| The task |
Print each record exactly, with no word added or removed.

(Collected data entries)
☆ ☆ ☆ ☆ ☆

(** C7. [Range f] applies [f] to Metrics of the store one at a time, and
    returns whenever [f] does. When [Range] returns [r], the Metrics that
    [f] was applied to, in turn (the log that a logging callback keeps),
    show this: if [r] is an error, the last call returned it, every call
    before it returned nil, and [Range] returns in the state that call
    left, so that no Metric was passed to [f] after it; if [r] is nil,
    every call returned nil. Every Metric passed to [f] is one the store
    holds at that moment: [Range] does the same with the callback that
    panics on any other Metric. This holds for every callback, also one
    that stores or deletes entries of the store. With a callback that
    leaves the map of the store as it is, the Metrics passed to [f] are
    the stored ones in the order [Range] meets them, up to the failing
    one, and all of them when [Range] returns nil. *)
Theorem Range_stops_at_first_error {S} (view : S -> World)
    (f : ptr -> M S (option error)) (s : S) :
  ((forall p s0, is_Some (f p s0)) -> is_Some (Range visit view f s)) /\
  (forall r s',
     Range visit view f s = Some (r, s') ->
     exists log,
       Range visit (view ∘ fst) (logged f) (s, []) = Some (r, (s', log))) /\
  (forall r s' log,
     Range visit (view ∘ fst) (logged f) (s, []) = Some (r, (s', log)) ->
     Range visit view f s = Some (r, s') /\
     calls_until_error f log s s' r) /\
  Range visit view (on_stored view f) s = Range visit view f s /\
  ((forall p s0 r s1, f p s0 = Some (r, s1) ->
      Metrics (store (view s1)) = Metrics (store (view s0))) ->
   forall r s' log,
     Range visit (view ∘ fst) (logged f) (s, []) = Some (r, (s', log)) ->
     log `prefix_of` (visit (Metrics (store (view s)))).*2 /\
     (r = None -> log ≡ₚ (map_to_list (Metrics (store (view s)))).*2)).
Proof.
  pose proof (Map_Range_logged f
                (fun sr => Metrics (store (view (fst sr))))
                (fun sr => Metrics (store ((view ∘ fst) (fst sr))))
                (Metrics (store (view s))) (visit (Metrics (store (view s))))
                (fun _ _ _ => eq_refl) s []) as HL.
  assert (Hplain : Range visit view f s =
            match Map_Range (fun sr => Metrics (store (view (fst sr))))
                    (Metrics (store (view s))) (Range_body f)
                    (visit (Metrics (store (view s)))) (s, None) with
            | Some (_, (s', r)) => Some (r, s')
            | None => None
            end) by reflexivity.
  assert (Hlog : Range visit (view ∘ fst) (logged f) (s, []) =
            match Map_Range (fun sr => Metrics (store ((view ∘ fst) (fst sr))))
                    (Metrics (store (view s))) (Range_body (logged f))
                    (visit (Metrics (store (view s)))) ((s, []), None) with
            | Some (_, (sl, r)) => Some (r, sl)
            | None => None
            end) by reflexivity.
  split; [|split; [|split; [|split]]].
  - intros Hf. rewrite Hplain.
    destruct (Map_Range_returns view f (Metrics (store (view s)))
                (visit (Metrics (store (view s)))) Hf (s, None)) as [[u [s' r]] ->].
    eexists. reflexivity.
  - intros r s' H. rewrite Hplain in H. rewrite Hlog.
    destruct (Map_Range _ _ (Range_body f) _ (s, None)) as [[u [s0 r0]]|];
      [|discriminate].
    injection H as <- <-. destruct HL as (ps & -> & _). exists ps. reflexivity.
  - intros r s' log H. rewrite Hlog in H. rewrite Hplain.
    destruct (Map_Range _ _ (Range_body f) _ (s, None)) as [[u [s0 r0]]|].
    + destruct HL as (ps & Hrun & Hps). rewrite Hrun in H.
      injection H as <- <- <-. split; [reflexivity|exact Hps].
    + rewrite HL in H. discriminate.
  - unfold Range. cbv zeta. rewrite Map_Range_on_stored; [reflexivity|].
    intros k p Hin. apply elem_of_map_to_list.
    rewrite <- (visit_enumerates (Metrics (store (view s)))). exact Hin.
  - intros Hkeep r s' log H.
    rewrite (Range_as_loop visit (view ∘ fst) (logged f) (s, [])
               (logged_keeps_map view f Hkeep)) in H.
    apply Range_loop_logged_prefix in H as (ps & -> & Hpre & Hall).
    split; [exact Hpre|].
    intros Hr. rewrite (Hall Hr). apply fmap_Permutation, visit_enumerates.
Qed.

(** C4. [Gc] never removes a Metric from the store: a run returns, and
    after it the map from key to Metric is the one before, so every key
    still maps to the same object, and that object still exists, whatever
    became of its LabelValues. *)
Theorem Gc_keeps_every_Metric now w :
  (forall k p, Metrics (store w) !! k = Some p -> is_Some (heap w !! p)) ->
  exists r w', Gc visit now w = Some (r, w') /\
    Metrics (store w') = Metrics (store w) /\
    forall k p, Metrics (store w) !! k = Some p ->
      Metrics (store w') !! k = Some p /\ is_Some (heap w' !! p).
Proof.
  intros Hok.
  destruct (Gc_Range_loop_keeps now (visit (Metrics (store w))) w)
    as (r & w' & H & Hs & Hd).
  { intros k p Hin. apply (Hok k). apply elem_of_map_to_list.
    rewrite <- (visit_enumerates (Metrics (store w))). exact Hin. }
  exists r, w'. split; [rewrite Gc_as_loop; exact H|]. split; [congruence|].
  intros k p Hk. split; [congruence|].
  apply elem_of_dom. rewrite Hd. apply elem_of_dom. eauto.
Qed.

End StoreIteration.

(** * The store with the Metric methods of the specification *)

Section SpecStore.

Variable visit : gmap N positive -> list (N * positive).
Hypothesis visit_enumerates : forall mp, visit mp ≡ₚ map_to_list mp.

Lemma set_LabelValues_twice m l1 l2 :
  set_LabelValues (set_LabelValues m l1) l2 = set_LabelValues m l2.
Proof. reflexivity. Qed.

Lemma filter_other_tuples (kept rest : list LabelValue) lv :
  NoDup (Labels <$> (kept ++ lv :: rest)) ->
  filter (fun x => Labels x <> Labels lv) (kept ++ lv :: rest) = kept ++ rest.
Proof.
  rewrite fmap_app, fmap_cons. intros H.
  apply NoDup_app in H as (_ & Hkept & Hrest).
  apply NoDup_cons in Hrest as [Hrest _].
  assert (Hid : forall l : list LabelValue,
            Labels lv ∉ Labels <$> l -> filter (fun x => Labels x <> Labels lv) l = l).
  { induction l as [|x l IH]; intros Hl; [reflexivity|].
    rewrite fmap_cons in Hl. apply not_elem_of_cons in Hl as [Hx Hl].
    rewrite filter_cons_True by congruence. f_equal. apply IH, Hl. }
  rewrite filter_app, filter_cons_False by (intros Hne; apply Hne; reflexivity).
  rewrite (Hid rest Hrest). f_equal. apply Hid.
  intros Hin. apply (Hkept _ Hin). left.
Qed.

☆ ☆ ☆ ☆ ☆

| Answer box |
(** C7. [Range f] applies [f] to Metrics of the store one at a time, and
    returns whenever [f] does. When [Range] returns [r], the Metrics that
    [f] was applied to, in turn (the log that a logging callback keeps),
    show this: if [r] is an error, the last call returned it, every call
    before it returned nil, and [Range] returns in the state that call
    left, so that no Metric was passed to [f] after it; if [r] is nil,
    every call returned nil. Every Metric passed to [f] is one the store
    holds at that moment: [Range] does the same with the callback that
    panics on any other Metric. This holds for every callback, also one
    that stores or deletes entries of the store. With a callback that
    leaves the map of the store as it is, the Metrics passed to [f] are
    the stored ones in the order [Range] meets them, up to the failing
    one, and all of them when [Range] returns nil. *)
Theorem Range_stops_at_first_error {S} (view : S -> World)
    (f : ptr -> M S (option error)) (s : S) :
  ((forall p s0, is_Some (f p s0)) -> is_Some (Range visit view f s)) /\
  (forall r s',
     Range visit view f s = Some (r, s') ->
     exists log,
       Range visit (view ∘ fst) (logged f) (s, []) = Some (r, (s', log))) /\
  (forall r s' log,
     Range visit (view ∘ fst) (logged f) (s, []) = Some (r, (s', log)) ->
     Range visit view f s = Some (r, s') /\
     calls_until_error f log s s' r) /\
  Range visit view (on_stored view f) s = Range visit view f s /\
  ((forall p s0 r s1, f p s0 = Some (r, s1) ->
      Metrics (store (view s1)) = Metrics (store (view s0))) ->
   forall r s' log,
     Range visit (view ∘ fst) (logged f) (s, []) = Some (r, (s', log)) ->
     log `prefix_of` (visit (Metrics (store (view s)))).*2 /\
     (r = None -> log ≡ₚ (map_to_list (Metrics (store (view s)))).*2)).
Proof.
  pose proof (Map_Range_logged f
                (fun sr => Metrics (store (view (fst sr))))
                (fun sr => Metrics (store ((view ∘ fst) (fst sr))))
                (Metrics (store (view s))) (visit (Metrics (store (view s))))
                (fun _ _ _ => eq_refl) s []) as HL.
  assert (Hplain : Range visit view f s =
            match Map_Range (fun sr => Metrics (store (view (fst sr))))
                    (Metrics (store (view s))) (Range_body f)
                    (visit (Metrics (store (view s)))) (s, None) with
            | Some (_, (s', r)) => Some (r, s')
            | None => None
            end) by reflexivity.
  assert (Hlog : Range visit (view ∘ fst) (logged f) (s, []) =
            match Map_Range (fun sr => Metrics (store ((view ∘ fst) (fst sr))))
                    (Metrics (store (view s))) (Range_body (logged f))
                    (visit (Metrics (store (view s)))) ((s, []), None) with
            | Some (_, (sl, r)) => Some (r, sl)
            | None => None
            end) by reflexivity.
  split; [|split; [|split; [|split]]].
  - intros Hf. rewrite Hplain.
    destruct (Map_Range_returns view f (Metrics (store (view s)))
                (visit (Metrics (store (view s)))) Hf (s, None)) as [[u [s' r]] ->].
    eexists. reflexivity.
  - intros r s' H. rewrite Hplain in H. rewrite Hlog.
    destruct (Map_Range _ _ (Range_body f) _ (s, None)) as [[u [s0 r0]]|];
      [|discriminate].
    injection H as <- <-. destruct HL as (ps & -> & _). exists ps. reflexivity.
  - intros r s' log H. rewrite Hlog in H. rewrite Hplain.
    destruct (Map_Range _ _ (Range_body f) _ (s, None)) as [[u [s0 r0]]|].
    + destruct HL as (ps & Hrun & Hps). rewrite Hrun in H.
      injection H as <- <- <-. split; [reflexivity|exact Hps].
    + rewrite HL in H. discriminate.
  - unfold Range. cbv zeta. rewrite Map_Range_on_stored; [reflexivity|].
    intros k p Hin. apply elem_of_map_to_list.
    rewrite <- (visit_enumerates (Metrics (store (view s)))). exact Hin.
  - intros Hkeep r s' log H.
    rewrite (Range_as_loop visit (view ∘ fst) (logged f) (s, [])
               (logged_keeps_map view f Hkeep)) in H.
    apply Range_loop_logged_prefix in H as (ps & -> & Hpre & Hall).
    split; [exact Hpre|].
    intros Hr. rewrite (Hall Hr). apply fmap_Permutation, visit_enumerates.
Qed.

(** C4. [Gc] never removes a Metric from the store: a run returns, and
    after it the map from key to Metric is the one before, so every key
    still maps to the same object, and that object still exists, whatever
    became of its LabelValues. *)
Theorem Gc_keeps_every_Metric now w :
  (forall k p, Metrics (store w) !! k = Some p -> is_Some (heap w !! p)) ->
  exists r w', Gc visit now w = Some (r, w') /\
    Metrics (store w') = Metrics (store w) /\
    forall k p, Metrics (store w) !! k = Some p ->
      Metrics (store w') !! k = Some p /\ is_Some (heap w' !! p).
Proof.
  intros Hok.
  destruct (Gc_Range_loop_keeps now (visit (Metrics (store w))) w)
    as (r & w' & H & Hs & Hd).
  { intros k p Hin. apply (Hok k). apply elem_of_map_to_list.
    rewrite <- (visit_enumerates (Metrics (store w))). exact Hin. }
  exists r, w'. split; [rewrite Gc_as_loop; exact H|]. split; [congruence|].
  intros k p Hk. split; [congruence|].
  apply elem_of_dom. rewrite Hd. apply elem_of_dom. eauto.
Qed.

End StoreIteration.

(** * The store with the Metric methods of the specification *)

Section SpecStore.

Variable visit : gmap N positive -> list (N * positive).
Hypothesis visit_enumerates : forall mp, visit mp ≡ₚ map_to_list mp.

Lemma set_LabelValues_twice m l1 l2 :
  set_LabelValues (set_LabelValues m l1) l2 = set_LabelValues m l2.
Proof. reflexivity. Qed.

Lemma filter_other_tuples (kept rest : list LabelValue) lv :
  NoDup (Labels <$> (kept ++ lv :: rest)) ->
  filter (fun x => Labels x <> Labels lv) (kept ++ lv :: rest) = kept ++ rest.
Proof.
  rewrite fmap_app, fmap_cons. intros H.
  apply NoDup_app in H as (_ & Hkept & Hrest).
  apply NoDup_cons in Hrest as [Hrest _].
  assert (Hid : forall l : list LabelValue,
            Labels lv ∉ Labels <$> l -> filter (fun x => Labels x <> Labels lv) l = l).
  { induction l as [|x l IH]; intros Hl; [reflexivity|].
    rewrite fmap_cons in Hl. apply not_elem_of_cons in Hl as [Hx Hl].
    rewrite filter_cons_True by congruence. f_equal. apply IH, Hl. }
  rewrite filter_app, filter_cons_False by (intros Hne; apply Hne; reflexivity).
  rewrite (Hid rest Hrest). f_equal. apply Hid.
  intros Hin. apply (Hkept _ Hin). left.
Qed.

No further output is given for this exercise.